* _WHAT THE EXERCISE ASKS_
All that is asked is a faithful reproduction of the entries.
--------
Definition sys_window_state process (tt window_id out_ptr : Z) g st : answer :=
  if bool_decide (process = None) || (window_id >=? GUI_MAX_WINDOWS) then Some (ERR_INVAL, g, st) else
  if negb (g_active g) then Some (ERR_AGAIN, g, st) else
  let window := win g window_id in
  if negb (w_used window) then Some (ERR_NOENT, g, st) else
  let state := if w_minimized window then Z.lor 0 1 else 0 in
  let state := if (d_focused (desk g) =? window_id) && negb (w_flags window &? GUI_WINDOW_NO_FOCUS)
               then Z.lor state 2 else state in
  match sys_copy_to_user st tt process out_ptr (Some (le4 state)) 4 with
  | None => None
  | Some (status, st) => Some (status, g, st)
  end.

(** [while (n < buf_count && window->event_count > 0)]: the events, and the
    stores of kmemcpy to the caller's buffer. *)
Fixpoint event_loop (fuel : nat) (tt window_id buf_ptr n : Z) g st : answer :=
  match fuel with
  | O => Some (n, g, st)
  | S fuel' =>
      if negb (w_event_count (win g window_id) >? 0) then Some (n, g, st) else
      let '(ev, window) := gui_window_pop_event (win g window_id) in
      match ev with
      | None => Some (n, g, st)
      | Some ev =>
          let g := upd_desk (put_win window_id window) g in
          match copy_out 12 tt (u64 (buf_ptr + n * 12)) (event_bytes ev) 0 st with
          | None => None
          | Some st => event_loop fuel' tt window_id buf_ptr (n + 1) g st
          end
      end
  end.

Definition sys_window_event process (tt window_id buf_ptr buf_count : Z) g st : answer :=
  if bool_decide (process = None) || (window_id >=? GUI_MAX_WINDOWS) || (buf_count =? 0) || (buf_count >? 64)
  then Some (ERR_INVAL, g, st) else
  let status := sys_user_buf_out st process buf_ptr (buf_count * 12) in
  if negb (status =? 0) then Some (status, g, st) else
  let status := sys_owner_window_badf process window_id g in
  if negb (status =? 0) then Some (status, g, st) else
  if w_event_count (win g window_id) =? 0 then Some (ERR_AGAIN, g, st) else
  event_loop (Z.to_nat buf_count) tt window_id buf_ptr 0 g st.

(** ** The window cases of syscall_call *)

Definition reg (xs : list Z) (i : nat) : Z := default 0 (xs !! i).

Definition window_call (n : Z) process (tt : Z) (xs : list Z) g st : answer :=
  let x0 := reg xs 0 in let x1 := reg xs 1 in let x2 := reg xs 2 in let x3 := reg xs 3 in
  let x4 := reg xs 4 in let x5 := reg xs 5 in let x6 := reg xs 6 in
  match n with
  | 70 => sys_window_create process tt x0 x1 x2 x3 x4 x5 x6 g st
  | 71 => sys_window_destroy process x0 g st
  | 72 => sys_window_draw_text process tt x0 x1 x2 x3 x4 g st
  | 73 => sys_window_draw_rect process x0 x1 x2 x3 x4 x5 g st
  | 74 => sys_window_event process tt x0 x1 x2 g st
  | 75 => sys_window_set_title process tt x0 x1 x2 g st
  | 76 => sys_window_redraw process x0 g st
  | 77 => sys_window_focus process x0 g st
  | 78 => sys_window_for_pid process x0 x1 g st
  | 79 => sys_cursor_set_shape process x0 g st
  | 80 => sys_window_flush process x0 x1 x2 x3 x4 g st
  | 81 => sys_window_get_bounds process tt x0 x1 g st
  | 82 => sys_window_set_bounds process x0 x1 x2 x3 x4 g st
  | 83 => sys_window_minimize process x0 g st
  | 84 => sys_window_restore process x0 g st
  | 85 => sys_window_state process tt x0 x1 g st
  | 86 => sys_cursor_register_region process x0 x1 x2 x3 x4 x5 x6 g st
  | _ => Some (ERR_INVAL, g, st)
  end.
End Calls.

(** * Which windows a call changes *)

Section Only.
Context {H : Type} `{KernelHeap H}.
Implicit Types (g : gui H).

(** No window but [id] differs. *)
Definition only (id : Z) g g' : Prop := forall j, 0 <= j -> j <> id -> win g' j = win g j.

Lemma only_refl id g : only id g g.
Proof. done. Qed.

Lemma only_trans id g1 g2 g3 : only id g1 g2 -> only id g2 g3 -> only id g1 g3.
Proof. intros E1 E2 j Hj Hne. by rewrite E2, E1. Qed.

Lemma only_same id g g' : d_windows (desk g') = d_windows (desk g) -> only id g g'.
Proof. intros E j _ _. unfold win, win_at. by rewrite E. Qed.

Lemma only_put id w g g' : 0 <= id -> d_windows (desk g') = <[Z.to_nat id := w]> (d_windows (desk g)) -> only id g g'.
Proof. intros Hid E j Hj Hne. unfold win, win_at. rewrite E, list_lookup_insert_ne by lia. done. Qed.

Lemma wins_redraw g : d_windows (desk (gui_request_redraw g)) = d_windows (desk g).
Proof. unfold gui_request_redraw. cbn. by destruct (g_active g). Qed.

Lemma wins_ensure d : d_windows (snd (gui_focus_window_ensure d)) = d_windows d.
Proof. unfold gui_focus_window_ensure. destruct (_ && _); [done|]. by destruct (find_range _ _ _). Qed.

Lemma only_damage id g g' x y ww h : only id g g' -> only id g (gui_damage_add x y ww h g').
Proof. intros Ho. eapply only_trans; [exact Ho|]. apply only_same, wins_damage. Qed.

Lemma only_redraw id g g' : only id g g' -> only id g (gui_request_redraw g').
Proof. intros Ho. eapply only_trans; [exact Ho|]. apply only_same, wins_redraw. Qed.

Lemma only_refresh id g g' : only id g g' -> only id g (upd_desk gui_refresh_cursor_shape g').
Proof. intros Ho. eapply only_trans; [exact Ho|]. by apply only_same. Qed.

Lemma only_win id g g' f : 0 <= id -> only id g g' -> only id g (upd_win id f g').
Proof. intros Hid Ho. eapply only_trans; [exact Ho|]. by eapply only_put. Qed.

Lemma only_backing id f g : 0 <= id -> only id g (snd (on_backing f id g)).
Proof. intros Hid. unfold on_backing. destruct (f _ _ _) as [[[status w] hp] px]. by eapply only_put. Qed.

Lemma destroy_only id g : 0 <= id -> only id g (snd (gui_destroy_window id g)).
Proof.
  intros Hid. unfold gui_destroy_window. destruct (_ || _); [done|]. destruct (gui_window_free_backing _ _) as [w hp]. cbn [snd].
  apply only_damage, only_refresh. set (g1 := Gui _ _ _ _ _). assert (Ho : only id g g1) by (by eapply only_put).
  destruct (_ =? _); [|done]. eapply only_trans; [exact Ho|]. apply only_same. cbn [upd_desk with_desk desk]. by rewrite wins_ensure.
Qed.

Lemma title_only id title g : 0 <= id -> only id g (snd (gui_window_set_title_internal id title g)).
Proof.
  intros Hid. unfold gui_window_set_title_internal. destruct (_ || _); [done|]. cbn [snd]. cbv zeta.
  destruct (_ >? 0); [apply only_damage|]; by apply only_refresh, only_win.
Qed.

Lemma title_bar_only id title_h g : 0 <= id -> only id g (snd (gui_window_set_title_bar_internal id title_h g)).
Proof.
  intros Hid. unfold gui_window_set_title_bar_internal. destruct (_ || _); [done|]. destruct (_ >=? _); [done|]. cbn [snd].
  by apply only_damage, only_refresh, only_win.
Qed.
--------
* _EXERCISE ANSWER_
Definition sys_window_state process (tt window_id out_ptr : Z) g st : answer :=
  if bool_decide (process = None) || (window_id >=? GUI_MAX_WINDOWS) then Some (ERR_INVAL, g, st) else
  if negb (g_active g) then Some (ERR_AGAIN, g, st) else
  let window := win g window_id in
  if negb (w_used window) then Some (ERR_NOENT, g, st) else
  let state := if w_minimized window then Z.lor 0 1 else 0 in
  let state := if (d_focused (desk g) =? window_id) && negb (w_flags window &? GUI_WINDOW_NO_FOCUS)
               then Z.lor state 2 else state in
  match sys_copy_to_user st tt process out_ptr (Some (le4 state)) 4 with
  | None => None
  | Some (status, st) => Some (status, g, st)
  end.

(** [while (n < buf_count && window->event_count > 0)]: the events, and the
    stores of kmemcpy to the caller's buffer. *)
Fixpoint event_loop (fuel : nat) (tt window_id buf_ptr n : Z) g st : answer :=
  match fuel with
  | O => Some (n, g, st)
  | S fuel' =>
      if negb (w_event_count (win g window_id) >? 0) then Some (n, g, st) else
      let '(ev, window) := gui_window_pop_event (win g window_id) in
      match ev with
      | None => Some (n, g, st)
      | Some ev =>
          let g := upd_desk (put_win window_id window) g in
          match copy_out 12 tt (u64 (buf_ptr + n * 12)) (event_bytes ev) 0 st with
          | None => None
          | Some st => event_loop fuel' tt window_id buf_ptr (n + 1) g st
          end
      end
  end.

Definition sys_window_event process (tt window_id buf_ptr buf_count : Z) g st : answer :=
  if bool_decide (process = None) || (window_id >=? GUI_MAX_WINDOWS) || (buf_count =? 0) || (buf_count >? 64)
  then Some (ERR_INVAL, g, st) else
  let status := sys_user_buf_out st process buf_ptr (buf_count * 12) in
  if negb (status =? 0) then Some (status, g, st) else
  let status := sys_owner_window_badf process window_id g in
  if negb (status =? 0) then Some (status, g, st) else
  if w_event_count (win g window_id) =? 0 then Some (ERR_AGAIN, g, st) else
  event_loop (Z.to_nat buf_count) tt window_id buf_ptr 0 g st.

(** ** The window cases of syscall_call *)

Definition reg (xs : list Z) (i : nat) : Z := default 0 (xs !! i).

Definition window_call (n : Z) process (tt : Z) (xs : list Z) g st : answer :=
  let x0 := reg xs 0 in let x1 := reg xs 1 in let x2 := reg xs 2 in let x3 := reg xs 3 in
  let x4 := reg xs 4 in let x5 := reg xs 5 in let x6 := reg xs 6 in
  match n with
  | 70 => sys_window_create process tt x0 x1 x2 x3 x4 x5 x6 g st
  | 71 => sys_window_destroy process x0 g st
  | 72 => sys_window_draw_text process tt x0 x1 x2 x3 x4 g st
  | 73 => sys_window_draw_rect process x0 x1 x2 x3 x4 x5 g st
  | 74 => sys_window_event process tt x0 x1 x2 g st
  | 75 => sys_window_set_title process tt x0 x1 x2 g st
  | 76 => sys_window_redraw process x0 g st
  | 77 => sys_window_focus process x0 g st
  | 78 => sys_window_for_pid process x0 x1 g st
  | 79 => sys_cursor_set_shape process x0 g st
  | 80 => sys_window_flush process x0 x1 x2 x3 x4 g st
  | 81 => sys_window_get_bounds process tt x0 x1 g st
  | 82 => sys_window_set_bounds process x0 x1 x2 x3 x4 g st
  | 83 => sys_window_minimize process x0 g st
  | 84 => sys_window_restore process x0 g st
  | 85 => sys_window_state process tt x0 x1 g st
  | 86 => sys_cursor_register_region process x0 x1 x2 x3 x4 x5 x6 g st
  | _ => Some (ERR_INVAL, g, st)
  end.
End Calls.

(** * Which windows a call changes *)

Section Only.
Context {H : Type} `{KernelHeap H}.
Implicit Types (g : gui H).

(** No window but [id] differs. *)
Definition only (id : Z) g g' : Prop := forall j, 0 <= j -> j <> id -> win g' j = win g j.

Lemma only_refl id g : only id g g.
Proof. done. Qed.

Lemma only_trans id g1 g2 g3 : only id g1 g2 -> only id g2 g3 -> only id g1 g3.
Proof. intros E1 E2 j Hj Hne. by rewrite E2, E1. Qed.

Lemma only_same id g g' : d_windows (desk g') = d_windows (desk g) -> only id g g'.
Proof. intros E j _ _. unfold win, win_at. by rewrite E. Qed.

Lemma only_put id w g g' : 0 <= id -> d_windows (desk g') = <[Z.to_nat id := w]> (d_windows (desk g)) -> only id g g'.
Proof. intros Hid E j Hj Hne. unfold win, win_at. rewrite E, list_lookup_insert_ne by lia. done. Qed.

Lemma wins_redraw g : d_windows (desk (gui_request_redraw g)) = d_windows (desk g).
Proof. unfold gui_request_redraw. cbn. by destruct (g_active g). Qed.

Lemma wins_ensure d : d_windows (snd (gui_focus_window_ensure d)) = d_windows d.
Proof. unfold gui_focus_window_ensure. destruct (_ && _); [done|]. by destruct (find_range _ _ _). Qed.

Lemma only_damage id g g' x y ww h : only id g g' -> only id g (gui_damage_add x y ww h g').
Proof. intros Ho. eapply only_trans; [exact Ho|]. apply only_same, wins_damage. Qed.

Lemma only_redraw id g g' : only id g g' -> only id g (gui_request_redraw g').
Proof. intros Ho. eapply only_trans; [exact Ho|]. apply only_same, wins_redraw. Qed.

Lemma only_refresh id g g' : only id g g' -> only id g (upd_desk gui_refresh_cursor_shape g').
Proof. intros Ho. eapply only_trans; [exact Ho|]. by apply only_same. Qed.

Lemma only_win id g g' f : 0 <= id -> only id g g' -> only id g (upd_win id f g').
Proof. intros Hid Ho. eapply only_trans; [exact Ho|]. by eapply only_put. Qed.

Lemma only_backing id f g : 0 <= id -> only id g (snd (on_backing f id g)).
Proof. intros Hid. unfold on_backing. destruct (f _ _ _) as [[[status w] hp] px]. by eapply only_put. Qed.

Lemma destroy_only id g : 0 <= id -> only id g (snd (gui_destroy_window id g)).
Proof.
  intros Hid. unfold gui_destroy_window. destruct (_ || _); [done|]. destruct (gui_window_free_backing _ _) as [w hp]. cbn [snd].
  apply only_damage, only_refresh. set (g1 := Gui _ _ _ _ _). assert (Ho : only id g g1) by (by eapply only_put).
  destruct (_ =? _); [|done]. eapply only_trans; [exact Ho|]. apply only_same. cbn [upd_desk with_desk desk]. by rewrite wins_ensure.
Qed.

Lemma title_only id title g : 0 <= id -> only id g (snd (gui_window_set_title_internal id title g)).
Proof.
  intros Hid. unfold gui_window_set_title_internal. destruct (_ || _); [done|]. cbn [snd]. cbv zeta.
  destruct (_ >? 0); [apply only_damage|]; by apply only_refresh, only_win.
Qed.

Lemma title_bar_only id title_h g : 0 <= id -> only id g (snd (gui_window_set_title_bar_internal id title_h g)).
Proof.
  intros Hid. unfold gui_window_set_title_bar_internal. destruct (_ || _); [done|]. destruct (_ >=? _); [done|]. cbn [snd].
  by apply only_damage, only_refresh, only_win.
Qed.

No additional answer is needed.